Während im ersten Teil die Schwärze der totalen Finsternis nur von dem Blickwinkel der Nachtsicht – Kamera und schwachen Lichtquellen unterbrochen wurde, weshalb der Blick auf die Monster und deren Taten meist schemenhaft und kurz erfolgte, ist die Kamera in „Descent 2“ auch in den ungemütlichsten Ecken immer im Bilde. Das nimmt der Grundidee ihren ursprünglichen Charakter, denn auch wenn enge Höhlen und schmale Durchgänge grundsätzlich einen klaustrophobischen Charakter haben, wurde dieser doch im Original auf die Spitze getrieben.
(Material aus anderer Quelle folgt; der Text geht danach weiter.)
Lemma elem_of_report_texts od un line :
  has_tab line = false →
  line ∈ report_texts od un
  ↔ (line = on_demand_header ∧ od ≠ []) ∨ (line = unused_header ∧ un ≠ []).
Proof.
  intros Hline. unfold report_texts.
  rewrite !elem_of_app, !list_elem_of_fmap.
  assert (Hod : ¬ ∃ v, line = on_demand_row v ∧ v ∈ od).
  { intros (v & -> & _). by rewrite on_demand_row_tab in Hline. }
  assert (Hun : ¬ ∃ v, line = unused_row v ∧ v ∈ un).
  { intros (v & -> & _). by rewrite unused_row_tab in Hline. }
  assert (Hnil : ¬ (@nil reportedInfo ≠ [])) by (intros Hne; by apply Hne).
  destruct od as [|x od], un as [|y un];
    rewrite ?list_elem_of_singleton, ?elem_of_nil;
    try (assert (x :: od ≠ []) by done);
    try (assert (y :: un ≠ []) by done);
    tauto.
Qed.

Lemma for_each_emit {A} (f : A → string) (l : list A) log :
  for_each l (λ _ v, emit (Wrote (f v))) tt log
  = (log ++ (Wrote <$> (f <$> l)), inr tt).
Proof.
  revert log. induction l as [|x l IH]; intros log; simpl.
  - by rewrite app_nil_r.
  - unfold mbind, M_bind, emit. rewrite IH. by rewrite <- app_assoc.
Qed.

Lemma header_log (l : list reportedInfo) (hdr : string) log :
  (if bool_decide (0 < length l)%nat then Fprintln hdr else mret tt) log
  = (log ++ (Wrote <$> (if l is [] then [] else [hdr +:+ newline])), inr tt).
Proof.
  destruct l as [|x l].
  - rewrite bool_decide_eq_false_2 by (simpl; lia).
    unfold mret, M_ret. simpl. by rewrite app_nil_r.
  - rewrite bool_decide_eq_true_2 by (simpl; lia). done.
Qed.

Lemma render_log od un log :
  render od un log = (log ++ (Wrote <$> report_texts od un), inr tt).
Proof.
  unfold render, report_texts.
  rewrite (bind_ok _ _ _ _ _ (header_log od _ log)).
  rewrite (bind_ok _ _ _ _ _ (for_each_emit on_demand_row od _)).
  rewrite (bind_ok _ _ _ _ _ (header_log un _ _)).
  rewrite for_each_emit. unfold on_demand_header, unused_header.
  by rewrite !fmap_app, <- !app_assoc.
Qed.

Lemma texts_wrote (l : list string) : texts (Wrote <$> l) = l.
Proof.
  unfold texts. induction l as [|x l IH]; [done|].
  cbn [fmap list_fmap omap list_omap]. f_equal. exact IH.
Qed.

Lemma main_written sched (w : world) :
  written (main sched w) = texts (do sched w []).1.
Proof. unfold main. by destruct (do sched w []) as [log [[e|]|[]]]. Qed.

Lemma do_reports sched (w : world) resp ris (running az region : counts) :
  NewSession w = None →
  DescribeInstances w = inr resp →
  count_running resp [] = ([], inr running) →
  DescribeReservedInstances w = inr ris →
  parse_reservations ris [] = ([], inr (az, region)) →
  (do sched w []).1
  = Reconciled
    :: (Wrote <$> report_texts
          (report sched (call_reconcile sched running az region).1).1
          (report sched (call_reconcile sched running az region).1).2).
Proof.
  intros Hsess Hinst Hrun Hres Hparse.
  unfold do. rewrite Hsess, Hinst, Hres.
  rewrite (bind_ok _ _ [] [] tt) by done.
  rewrite (bind_ok _ _ [] [] resp) by done.
  rewrite (bind_ok _ _ [] [] running) by done.
  rewrite (bind_ok _ _ [] [] ris) by done.
  rewrite (bind_ok _ _ [] [] (az, region)) by done.
  rewrite (bind_ok _ _ [] [Reconciled] tt) by done.
  destruct (report sched (call_reconcile sched running az region).1)
    as [od un].
  rewrite (bind_ok _ _ _ _ _ (render_log od un _)).
  by destruct (Flush w).
Qed.

(** C8, on the header text: with one running m3.medium and no reservation
    the uncovered section has its row, under the header
    "On-demand EC2 instances:", and the line "On-demand instances:" of the
    specification is not written. *)
Lemma C8_header_text_differs :
  written (main in_order (world_with []))
  = [on_demand_header;
     "m3.medium" +:+ tab +:+ "1" +:+ tab +:+ "us-east-1a" +:+ newline]
  ∧ ¬ (("On-demand instances:" +:+ newline)
         ∈ written (main in_order (world_with []))
       ↔ (report in_order
            (call_reconcile in_order {[m3_medium_1a := 1]} ∅ ∅).1).1 ≠ []).
Proof.
  assert (Hw : written (main in_order (world_with []))
               = [on_demand_header;
                  "m3.medium" +:+ tab +:+ "1" +:+ tab +:+ "us-east-1a"
                    +:+ newline]) by (by vm_compute).
  split; [done|]. rewrite Hw. intros [_ Hin].
  assert (Hrow : (report in_order
                    (call_reconcile in_order {[m3_medium_1a := 1]} ∅ ∅).1).1
                 ≠ []) by (by vm_compute).
  apply Hin in Hrow. revert Hrow. by_evaluation.
Qed.
Lemma correlation_partitions_entries_example :
  let rows :=
    [ {| WeatherCorrelation.condition := lit "Rain";
         WeatherCorrelation.totalEntries := 3;
         WeatherCorrelation.dominantMood := sad;
         WeatherCorrelation.dominantPercentage := 67%float;
         WeatherCorrelation.averageTemp := 18%float |};
      {| WeatherCorrelation.condition := lit "Clear";
         WeatherCorrelation.totalEntries := 1;
         WeatherCorrelation.dominantMood := happy;
         WeatherCorrelation.dominantPercentage := 100%float;
         WeatherCorrelation.averageTemp := 22%float |} ] in
  WeatherCorrelation.correlation mixedDays = Return rows /\
  NoDup (WeatherCorrelation.condition <$> rows) /\
  (forall entry, entry ∈ mixedDays ->
     condition (weather entry) ∈ WeatherCorrelation.condition <$> rows) /\
  Forall (fun row => 0 < WeatherCorrelation.totalEntries row) rows /\
  sumNat (WeatherCorrelation.totalEntries <$> rows) = length mixedDays /\
  StronglySorted
    (fun a b => WeatherCorrelation.totalEntries b <= WeatherCorrelation.totalEntries a)
    rows.
Proof.
  intros rows.
  assert (Hrows : WeatherCorrelation.correlation mixedDays = Return rows)
    by (vm_compute; reflexivity).
  split; [exact Hrows|].
  exact (correlation_partitions_entries mixedDays rows Hrows).
Defined.

(** X19.  The weather correlation fails exactly on a condition that
    names a property that the empty object inherits (constructor,
    toString, valueOf, ...): it throws a [TypeError] when some entry has
    such a condition, whatever the other entries are, it returns rows when
    no entry has one, and it throws nothing else. *)
Theorem correlation_throws_iff (entries : list JournalEntry) :
  (WeatherCorrelation.correlation entries = Throw TypeError <->
   Exists (fun entry =>
             condition (weather entry) ∈ WeatherCorrelation.Object_prototype_keys)
     entries) /\
  ((exists rows, WeatherCorrelation.correlation entries = Return rows) <->
   Forall (fun entry =>
             condition (weather entry) ∉ WeatherCorrelation.Object_prototype_keys)
     entries) /\
  (forall e, WeatherCorrelation.correlation entries = Throw e -> e = TypeError).
Proof.
  assert (Houtcome := groupByCondition_outcome entries).
  assert (Hexclusive :
    Forall (fun entry =>
              condition (weather entry) ∉ WeatherCorrelation.Object_prototype_keys)
      entries ->
    Exists (fun entry =>
              condition (weather entry) ∈ WeatherCorrelation.Object_prototype_keys)
      entries -> False).
  { rewrite Forall_forall, Exists_exists.
    intros Hall (entry & Hin & Hkey). by apply (Hall entry). }
  unfold WeatherCorrelation.correlation.
  destruct (WeatherCorrelation.groupByCondition entries) as [groups|e];
    cbn [bind].
  - split; [|split].
    + split; [done|]. intros Hsome. by destruct Hexclusive.
    + split; [done|]. intros _. by eexists.
    + done.
  - destruct Houtcome as [-> Hsome]. split; [|split].
    + by split.
    + split; [by intros [rows ?]|]. intros Hall. by destruct Hexclusive.
    + by intros e [= <-].
Qed.

Example correlation_inherited_key_example :
  WeatherCorrelation.correlation
    [ entryAt 1743465600000 happy (lit "fine") (rain None);
      entryAt 1743552000000 sad (lit "odd")
        {| temp := 20; condition := lit "constructor"; icon := lit "01d";
           location := None |} ]
  = Throw TypeError.
Proof. vm_compute. reflexivity. Qed.

(* ================================================================= *)
(** * The filters of the entries page *)

Lemma filter_all {A : Type} (P : A -> Prop) `{!forall a, Decision (P a)}
    (l : list A) :
  Forall P l -> filter P l = l.
Proof.
  induction 1 as [|a l Ha Hl IH]; [done|].
  by rewrite filter_cons_True, IH.
Qed.

Lemma Forall_filter_same {A : Type} (P : A -> Prop) `{!forall a, Decision (P a)}
    (l : list A) :
  Forall P (filter P l).
Proof. apply Forall_forall. by intros a [Ha _]%list_elem_of_filter. Qed.

Lemma startsWith_spec (s q : jsstring) :
  EntriesPage.startsWith s q = true <-> exists post, s = q ++ post.
Proof.
  revert s. induction q as [|c q IH]; intros [|d s]; cbn.
  - split; [by exists []|done].
  - split; [by exists (d :: s)|done].
  - split; [done|]. by intros [post ?].
  - rewrite andb_true_iff, N.eqb_eq, IH. split.
    + intros [-> [post ->]]. by exists post.
    + intros [post [= -> ->]]. split; [done|]. by exists post.
Qed.

(** [includes] holds of the texts that contain the query. *)
Lemma includes_spec (s q : jsstring) :
  EntriesPage.includes s q = true <-> exists pre post, s = pre ++ q ++ post.
Proof.
  induction s as [|d s IH]; cbn [EntriesPage.includes];
    rewrite orb_true_iff, startsWith_spec.
  - split.
    + intros [[post ->]|?]; [|done]. by exists [], post.
    + intros (pre & post & Heq). left. exists post.
      destruct pre; [done|discriminate].
  - rewrite IH. split.
    + intros [[post ->]|(pre & post & ->)]; [by exists [], post|].
      by exists (d :: pre), post.
    + intros ([|d' pre] & post & Heq).
      * left. by exists post.
      * right. injection Heq as -> ->. by exists pre, post.
Qed.

Lemma matches_spec (toLowerCase : jsstring -> jsstring) (query : jsstring)
    (entry : JournalEntry) :
  EntriesPage.matches toLowerCase query entry = true <->
  exists pre post,
    toLowerCase (note entry) = pre ++ query ++ post \/
    toLowerCase (date entry) = pre ++ query ++ post.
Proof.
  unfold EntriesPage.matches. rewrite orb_true_iff, !includes_spec. split.
  - intros [(pre & post & H)|(pre & post & H)]; exists pre, post; auto.
  - intros (pre & post & [H|H]); [left|right]; by exists pre, post.
Qed.
(** * OHS27 ACH auto-email map/reduce script

    A shallow embedding of [tsc_mr_ohs27_auto_ach_email.js], in the revision
    with the side-channel keys, and the properties of its four entry points:
    [getInputData], [map], [reduce] and [summarize], with the helpers
    [searchRelatedEmailTemplate] and [generateIndividualPaymentVoucher].  The
    earlier revision has the same [getInputData] and helpers; its [reduce],
    which lacks the side-channel branch, is embedded as [reduce_earlier].

    The script runs inside a map/reduce host.  Everything the host and the
    platform modules ([N/search], [N/runtime], [N/render], [N/email],
    [N/file], [N/record]) decide is gathered in a [world]; everything the
    script changes is gathered in a [state].  Script code is written in a
    state-and-exception monad so that [try]/[catch] keeps the effects made
    before the throw, as in JavaScript. *)

From Stdlib Require Import ZArith String Ascii List Bool DecimalString Lia.
From stdpp Require Import gmap strings.
Import ListNotations.

Set Warnings "-register-all".

Open Scope string_scope.
Open Scope list_scope.
Open Scope Z_scope.

(** ** JavaScript values *)

(** The values the script manipulates: what [JSON.parse] returns, plus
    [undefined] (a missing property) and function objects (the only one a
    parsed value can yield is [Array.prototype.values], reached by
    [searchResult.values] when the parsed row is an array).  Numbers are
    restricted to integers; search rows carry their fields as strings. *)
Inductive jsval : Type :=
| JUndefined
| JNull
| JBool (b : bool)
| JNum (n : Z)
| JStr (s : string)
| JArr (items : list jsval)
| JObj (fields : list (string * jsval))
| JFun (fname : string).

(** [!v] is [negb (truthy v)]. *)
Definition truthy (v : jsval) : bool :=
  match v with
  | JUndefined | JNull => false
  | JBool b => b
  | JNum n => negb (n =? 0)
  | JStr s => negb (String.eqb s EmptyString)
  | JArr _ | JObj _ | JFun _ => true
  end.

(** [a || b] *)
Definition js_or (a b : jsval) : jsval := if truthy a then a else b.

Definition nullish (v : jsval) : bool :=
  match v with JUndefined | JNull => true | _ => false end.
Natürlich verfügt auch Teil 2 über nicht wenige Spannungsmomente, aber diese erfolgen nach den üblichen Regeln des Horrorfilms – plötzliches Auftauchen, hässliche Fratzen, Verfolgungsjagden und blutige Kämpfe. Originell ist das nicht mehr, nur noch solide Unterhaltung für Horror – Fans, die sich über das wenige Licht im Original geärgert haben (3/10).